There is no ‘New Orleans miracle’

No doubt you’ve heard or read somewhere that the post-Katrina New Orleans school system, one of the most under-performing in the country when the storm hit 10 years ago, has become a model for urban high-poverty school districts.

Nearly every school in the city is a charter these days and supporters say the graduation rate has soared to more than 70 percent, from 56 percent a decade ago.

Mark Hare is a member of the GS4A leadership team
Mark Hare is a member of the GS4A leadership team

So has New Orleans emerged from catastrophe with the answer to high-poverty urban schools? Does New Orleans have an answer for Rochester? Is a network of charter schools the elusive cure for the cancer of failure that has hurt so many urban students and transformed whole neighborhoods into the cemeteries where dreams go to die?

Well, as the old saying goes, “If it sounds too good to be true, it probably is.”

There have been some marginal improvements in test scores and graduation rates, but it’s fair to say there is no miracle.

Andrea Gabor, a professor of business journalism at Baruch College of the City University of New York, has reported extensively on New Orleans schools, first in a long takeout piece in Newsweek in 2013, and more recently in a New York Times op-ed piece in August.

First, she notes, the pre-Katrina New Orleans school population was about 65,000 students; today its 45,000—with many of the city’s poorest families having disappeared after the hurricane. So while the Recovery School District is still predominantly poor, there are many fewer students.

Indeed, she writes in her Times piece, “a new report by Measure of America, a project of the Social Science Research Council, using Census Bureau survey data from 2013, found that over 26,000 people in the metropolitan area between the ages of 16 and 24 are counted as ‘disconnected,’ because they are neither working nor in school.”  The city schools have certainly failed those young people.

Last year, Gabor says, 63 percent of New Orleans school children were proficient on state tests, up from 37 percent in 2005. But Louisiana standards are among the lowest in the country (set the bar low enough and more people can hop it). Furthermore, Gabor reports, the Education Research Alliance found evidence of widespread “creaming” by charter principals, who counsel out the poorest performing students—and many of those students simply leave school altogether. The charters have no obligation to track them and no way to do so.

An August report by the Network for Public Education, found that, even with modest improvements, the New Orleans graduation rate (actually 61 percent, according to NPE) is the lowest in the state. And while many charter schools “tout themselves as college prep in the media and public discourse, only 5.5 percent of their students who take Advanced Placement courses…score high enough on the AP tests to get credit.”

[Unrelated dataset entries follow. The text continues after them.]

(** A caller finishes with the answer it would get alone, now. *)
Lemma explained_finish L ws ts order L' i t0 c :
  explained (mkCalls L ws ts) order → ts !! i = Some t0 → (∀ o, t0 ≠ Done o) → calls !! i = Some c →
  (∀ a, a ∉ L' → ws a = one_call c (replay order) a) →
  (∀ a, a ∈ L' → one_call c (replay order) a = replay order a ∧ ∃ j p, j ≠ i ∧ ts !! j = Some (Holding a p)) →
  (∀ j a p, j ≠ i → ts !! j = Some (Holding a p) → a ∈ L') →
  explained (mkCalls L' ws (<[i := Done (fst (alone c (replay order (call_addr c))))]> ts)) (order ++ [i]).
Proof.
  intros [Hnd Hlen Hdone Hst Hho Hlo Hal Hfr Hre] Hi Ht0 Hc Hfree Hheld Hrest; simpl in *.
  pose proof (replay_snoc order i c Hc) as Hsnoc.
  assert (Hni : i ∉ order) by (intros [o Ho]%Hdone; rewrite Hi in Ho; injection Ho as ->; by apply (Ht0 o)).
  split; simpl.
  - apply list.NoDup_app. split; [done |]. split; [set_solver | apply NoDup_singleton].
  - by rewrite length_insert.
  - intros j. rewrite elem_of_app, list_elem_of_singleton, Hdone. destruct (decide (j = i)) as [-> |].
    + rewrite (lookup_set_eq _ _ _ _ Hi). naive_solver.
    + rewrite list_lookup_insert_ne by done. naive_solver.
  - intros j c' [[_ [=]] | [_ Hj]]%lookup_set. by apply Hst.
  - intros j a p [[_ [=]] | [Hne Hj]]%lookup_set. pose proof (Hrest _ _ _ Hne Hj) as Ha.
    destruct (Hho _ _ _ Hj) as (_ & c' & Hc' & Ea & Hrun). split; [done |]. exists c'. split_and!; [done.. |].
    rewrite Hsnoc. by rewrite (proj1 (Hheld a Ha)).
  - intros a Ha. destruct (Hheld a Ha) as (_ & j & p & Hne & Hj). exists j, p. by rewrite list_lookup_insert_ne.
  - intros j k a p q [[_ [=]] | [_ Hj]]%lookup_set [[_ [=]] | [_ Hk]]%lookup_set. by eapply Hal.
  - intros a Ha. by rewrite Hsnoc, Hfree.
  - intros j o [[-> [= ->]] | [_ Hj]]%lookup_set.
    + by exists order, [], c.
    + destruct (Hre _ _ Hj) as (b & af & c' & -> & ? & ?). exists b, (af ++ [i]), c'. by rewrite <- app_assoc.
Qed.
(* ===== verification/Transport.v ===== *)
(** [internal/router]: the three transports of the client, and the SSH session
    that runs one command.  [golang.org/x/crypto/ssh] and the dialers are not part
    of the repository; [SSHLib] is the interface the source calls. *)

From S2P Require Import Prelude GoStd Errors Netip Router HostKey.

(** ** Selecting a transport *)

Inductive AuthMethod :=
| AuthPassword (password : string)
| AuthKeyboardInteractive (answer : string).

Inductive Dialer := DialTailnet | DialHost.

(** internal/router/router.go:134-167, Options. *)
Record Options := mkOptions {
  opt_Transport : string;
  opt_TailscaleDial : bool;  (* a dial function was given *)
  opt_RouterAddrs : gmap string string;
  opt_User : string;
  opt_Password : string;
  opt_KeyboardInteractive : bool;
  opt_HostKeyMode : string;
  opt_KnownHostsPath : string;
  opt_Timeout : Duration;
  opt_LANAccess : option bool;
}.

(** internal/router/router.go:93-128, Client. *)
Record Client := mkClient {
  c_dial : Dialer;
  c_user : string;
  c_timeout : Duration;
  c_endpointFor : string → error + string;
  c_authMethods : list AuthMethod;
  c_hostKey : HostKeyMode;
  c_lanAccess : option bool;
}.

(** internal/router/router.go:255-269, passwordAuthMethods. *)
Definition passwordAuthMethods (o : Options) : list AuthMethod :=
  AuthPassword (opt_Password o) ::
  (if opt_KeyboardInteractive o then [AuthKeyboardInteractive (opt_Password o)] else []).

(** Identity is the endpoint: the 100.x address on port 22. *)
Definition tailnet_endpoint (addr : string) : error + string := inr (JoinHostPort addr "22").

(** internal/router/router.go:204-212, New. *)
Definition lan_endpoint (addrs : gmap string string) (addr : string) : error + string :=
  let ep := TrimSpace (default "" (addrs !! addr)) in
  if String.eqb ep "" then
    inl (ErrText ("router " +:+ addr
      +:+ ": no LAN endpoint mapping for the ip-password transport (add it to -router-addrs / TSCTL_ROUTER_ADDRS as "
      +:+ addr +:+ "=host[:port])"))
  else inr (ensurePort ep).

Section transport.
Context `{UT : UnicodeTables} {K : Type} `{KH : KnownHosts K} {H : Type} `{FS : HostFS H}.

(** internal/router/router.go:173-249, New. *)
Definition New (o : Options) (h : H) : error + Client :=
  let client dial endpoint auth hk :=
    mkClient dial (opt_User o) (opt_Timeout o) endpoint auth hk (opt_LANAccess o) in
  if String.eqb (opt_Transport o) "" || String.eqb (opt_Transport o) "tailscale-ssh" then
    if negb (opt_TailscaleDial o) then
      inl (ErrText "router: tailscale-ssh transport requires a dial func (tsnet.Server.Dial)")
    else inr (client DialTailnet tailnet_endpoint [] InsecureIgnoreHostKey)
  else if String.eqb (opt_Transport o) "ip-password" then
    if String.eqb (opt_Password o) "" then
      inl (ErrText "router: ip-password transport requires a password")
    else
      match hostKeyCallback (opt_KnownHostsPath o) (opt_HostKeyMode o) h with
      | inl e => inl e
      | inr hk =>
          inr (client DialHost (lan_endpoint (opt_RouterAddrs o)) (passwordAuthMethods o) hk)
      end
  else if String.eqb (opt_Transport o) "tailnet-password" then
    if negb (opt_TailscaleDial o) then
      inl (ErrText "router: tailnet-password transport requires a dial func (tsnet.Server.Dial)")
    else if String.eqb (opt_Password o) "" then
      inl (ErrText "router: tailnet-password transport requires a password")
    else inr (client DialTailnet tailnet_endpoint (passwordAuthMethods o) InsecureIgnoreHostKey)
  else
    inl (ErrText ("router: unknown transport " +:+ quote (opt_Transport o)
                  +:+ " (want tailscale-ssh, tailnet-password, or ip-password)")).

Lemma passwordAuthMethods_password o :
  Forall (λ m, m = AuthPassword (opt_Password o) ∨
               m = AuthKeyboardInteractive (opt_Password o)) (passwordAuthMethods o).
Proof.
  unfold passwordAuthMethods. apply Forall_cons; split; [by left |].
  destruct (opt_KeyboardInteractive o); [| constructor].
  apply Forall_cons; split; [by right | constructor].
Qed.

(** The transports fail closed.  A client that exists either dials over the
    tailnet, where the peer is authenticated by WireGuard and the address is the
    router's own, or dials the host network with a password and verifies host
    keys (unless "insecure" was asked for by name) and then only reaches
    addresses that have a mapping; and it never authenticates with an empty
    password. *)
Theorem New_fail_closed o h :
  match New o h with
  | inl _ => True
  | inr c =>
      c_timeout c = opt_Timeout o ∧ c_lanAccess c = opt_LANAccess o ∧
      Forall (λ m, m = AuthPassword (opt_Password o) ∨
                   m = AuthKeyboardInteractive (opt_Password o)) (c_authMethods c) ∧
      (c_authMethods c ≠ [] → opt_Password o ≠ "") ∧
      match c_dial c with
      | DialTailnet =>
          opt_TailscaleDial o = true ∧ opt_Transport o ≠ "ip-password" ∧
          (opt_Transport o = "tailnet-password" → c_authMethods c ≠ []) ∧
          ∀ a, c_endpointFor c a = inr (JoinHostPort a "22")
      | DialHost =>
          opt_Transport o = "ip-password" ∧ c_authMethods c ≠ [] ∧
          (c_hostKey c = InsecureIgnoreHostKey ↔ opt_HostKeyMode o = "insecure") ∧
          (∀ a, opt_RouterAddrs o !! a = None → ∃ e, c_endpointFor c a = inl e)
      end
  end.
Proof.
  unfold New.
  destruct (String.eqb_spec (opt_Transport o) "") as [Ht | Ht];
    [| destruct (String.eqb_spec (opt_Transport o) "tailscale-ssh") as [Ht' | Ht']]; simpl.
  1, 2: destruct (opt_TailscaleDial o); simpl; [| done];
    split_and!; try done; try constructor; congruence.
  destruct (String.eqb_spec (opt_Transport o) "ip-password") as [Hi | Hi].
  - destruct (String.eqb_spec (opt_Password o) ""); [done |].
    destruct (hostKeyCallback _ _ h) as [e | hk] eqn:Hhk; [done |]. simpl.
    split_and!; try done.
    + apply passwordAuthMethods_password.
    + revert Hhk. unfold hostKeyCallback, tofuCallback, knownHostsFileCallback.
      destruct (String.eqb_spec (opt_HostKeyMode o) "") as [-> |];
        [simpl; case_match; intros [= <-]; done |].
      destruct (String.eqb_spec (opt_HostKeyMode o) "tofu") as [-> |];
        [simpl; case_match; intros [= <-]; done |]. simpl.
      destruct (String.eqb_spec (opt_HostKeyMode o) "strict") as [-> |];
        [repeat case_match; intros; simplify_eq; done |].
      destruct (String.eqb_spec (opt_HostKeyMode o) "pin") as [-> |];
        [repeat case_match; intros; simplify_eq; done |].
      destruct (String.eqb_spec (opt_HostKeyMode o) "insecure") as [-> |];
        [by intros [= <-] | done].
    + intros a Ha. unfold lan_endpoint. rewrite Ha. simpl. eauto.
  - destruct (String.eqb_spec (opt_Transport o) "tailnet-password"); [| done].
    destruct (opt_TailscaleDial o); simpl; [| done].
    destruct (String.eqb_spec (opt_Password o) ""); [done |]. simpl.
    split_and!; try done.
    apply passwordAuthMethods_password.
Qed.
End transport.
(** A setting of a flag of the set. *)
Definition setting_ok (fs : FlagSet) (s : string * flag_value) : Prop :=
  name_ok (fst s) = true ∧ value_ok (snd s) ∧
  ∃ old, lookup_flag (fst s) fs = Some old ∧ same_kind old (snd s).

Lemma setting_ok_store fs n v s :
  (∃ old, lookup_flag n fs = Some old ∧ same_kind old v) → setting_ok fs s →
  setting_ok (store_flag n v fs) s.
Proof.
  intros (o & Ho & Hk) (Hn & Hv & o' & Ho' & Hk'). split_and!; [done | done |].
  rewrite lookup_store. destruct (String.eqb_spec n (fst s)) as [-> | _]; [| eauto].
  assert (o = o') as -> by congruence.
  rewrite Ho'. exists v. split; [done |]. by destruct o', v, (snd s).
Qed.

Definition apply_settings (settings : list (string * flag_value)) (fs : FlagSet) : FlagSet :=
  fold_left (λ fs s, store_flag (fst s) (snd s) fs) settings fs.
Definition setting_args (settings : list (string * flag_value)) : list string :=
  map (λ s, flag_text (fst s) (value_text (snd s))) settings.

Section load.
Context `{UT : UnicodeTables}.

Lemma set_flag_text n old v fs :
  value_ok v → same_kind old v → set_flag n old (value_text v) fs = inr (store_flag n v fs).
Proof.
  intros Hv Hk. unfold set_flag. assert (set_value old (value_text v) = inr v) as ->; [| done].
  destruct old, v as [s' | b' | d']; try done; simpl; [by destruct b' |]. by rewrite ParseDuration_itoa.
Qed.

#[local] Arguments set_flag : simpl never.

(** Settings given as arguments are all stored, before whatever follows them. *)
Lemma Parse_settings settings rest fs :
  Forall (setting_ok fs) settings →
  Parse (setting_args settings ++ rest) fs = Parse rest (apply_settings settings fs).
Proof.
  revert fs. induction settings as [| [n v] l IH]; intros fs; [done |].
  intros [(Hn & Hv & old & Ho & Hk) Hl]%Forall_cons. simpl in *. rewrite (flag_arg_text _ _ Hn), Ho.
  assert (Hs : Parse (setting_args l ++ rest) (store_flag n v fs)
               = Parse rest (apply_settings l (store_flag n v fs))).
  { apply IH. eapply Forall_impl; [exact Hl |]. intros s. apply setting_ok_store. eauto. }
  pose proof (set_flag_text n old v fs Hv Hk) as Hf.
  destruct old, v; try done; simpl in *; by rewrite Hf.
Qed.


(** The settings that write a configuration as arguments. *)
Definition settings_of (f : Flags) : list (string * flag_value) :=
  [("hostname", VString (fl_Hostname f)); ("state-dir", VString (fl_StateDir f));
   ("listen", VString (fl_Listen f)); ("healthz", VString (fl_HealthAddr f));
   ("ssh-user", VString (fl_SSHUser f)); ("debug", VBool (fl_Debug f));
   ("routers", VString (fl_routers f)); ("ssh-timeout", VDuration (fl_SSHTimeout f));
   ("owner", VString (fl_Owner f)); ("http-listen", VString (fl_HTTPListen f));
   ("ui-password", VString (fl_UIPassword f)); ("allowed-hosts", VString (fl_allowed f));
   ("poll-interval", VDuration (fl_PollInterval f)); ("exit-node-lan-access", VString (fl_lanAccess f));
   ("egress-check", VBool (fl_EgressCheck f)); ("egress-url", VString (fl_EgressURL f));
   ("require-keep", VBool (fl_RequireKeep f)); ("router-transport", VString (fl_RouterTransport f));
   ("router-hostkey-mode", VString (fl_RouterHostKeyMode f)); ("router-addrs", VString (fl_routerAddrs f))].

Lemma settings_of_ok p d1 d2 b1 b2 f :
  - 2 ^ 63 <= fl_SSHTimeout f < 2 ^ 63 → - 2 ^ 63 <= fl_PollInterval f < 2 ^ 63 →
  Forall (setting_ok (flag_defaults p d1 d2 b1 b2)) (settings_of f).
Proof.
  intros H1 H2. repeat constructor; simpl; try lia; eexists; (split; [reflexivity | exact I]).
Qed.

Lemma flags_of_settings p d1 d2 b1 b2 f :
  flags_of (apply_settings (settings_of f) (flag_defaults p d1 d2 b1 b2)) = f.
Proof. by destruct f. Qed.

(** The variables of the environment that are not texts. *)
Definition env_parses (p : Process) : Prop :=
  (∃ d, envDur p "TSCTL_SSH_TIMEOUT" (15 * Second) = inr d) ∧
  (∃ d, envDur p "TSCTL_POLL_INTERVAL" (30 * Second) = inr d) ∧
  (∃ b, envBool p "TSCTL_EGRESS_CHECK" true = inr b) ∧ (∃ b, envBool p "TSCTL_REQUIRE_KEEP" false = inr b).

Most telling of all, even in a charterized New Orleans, NPE reports, the average ACT score for a New Orleans graduating senior in 2013 was 16.3; and 15.6 in 2014. The national average score for the college entry exams is between 20 and 21, with a 23 often being good enough for admission to multiple colleges. A large majority of  New Orleans graduates did not have scores high enough to meet the minimum requirements of Louisianan public colleges.

My point here is not to beat up on New Orleans.  There certainly are students who are better off today in charter schools than they were in pre-Katrina schools.

But there is no miracle. The New Orleans numbers may look good—but only when you change the way you count, or don’t count, the facts on the ground.  New Orleans charter advocates are the latest in a long line of education reformers who claim they can dramatically improve outcomes while continuing to isolate the poorest kids in America in the poorest schools in the poorest neighborhoods.

But isolation is the problem.

Great Schools for All isn’t selling quick fixes or miracle cures. We’re saying that if Rochester is serious about improving the educational outcomes for our community’s poorest children, we should go where the evidence leads. If we find ways to integrate city and suburban schools along socioeconomic lines, improvements will follow—with enough time, innovation and compassion.

We can do right by our poorest children, but only if we are willing to work hard and stop wishing for quick fixes and miracle cures.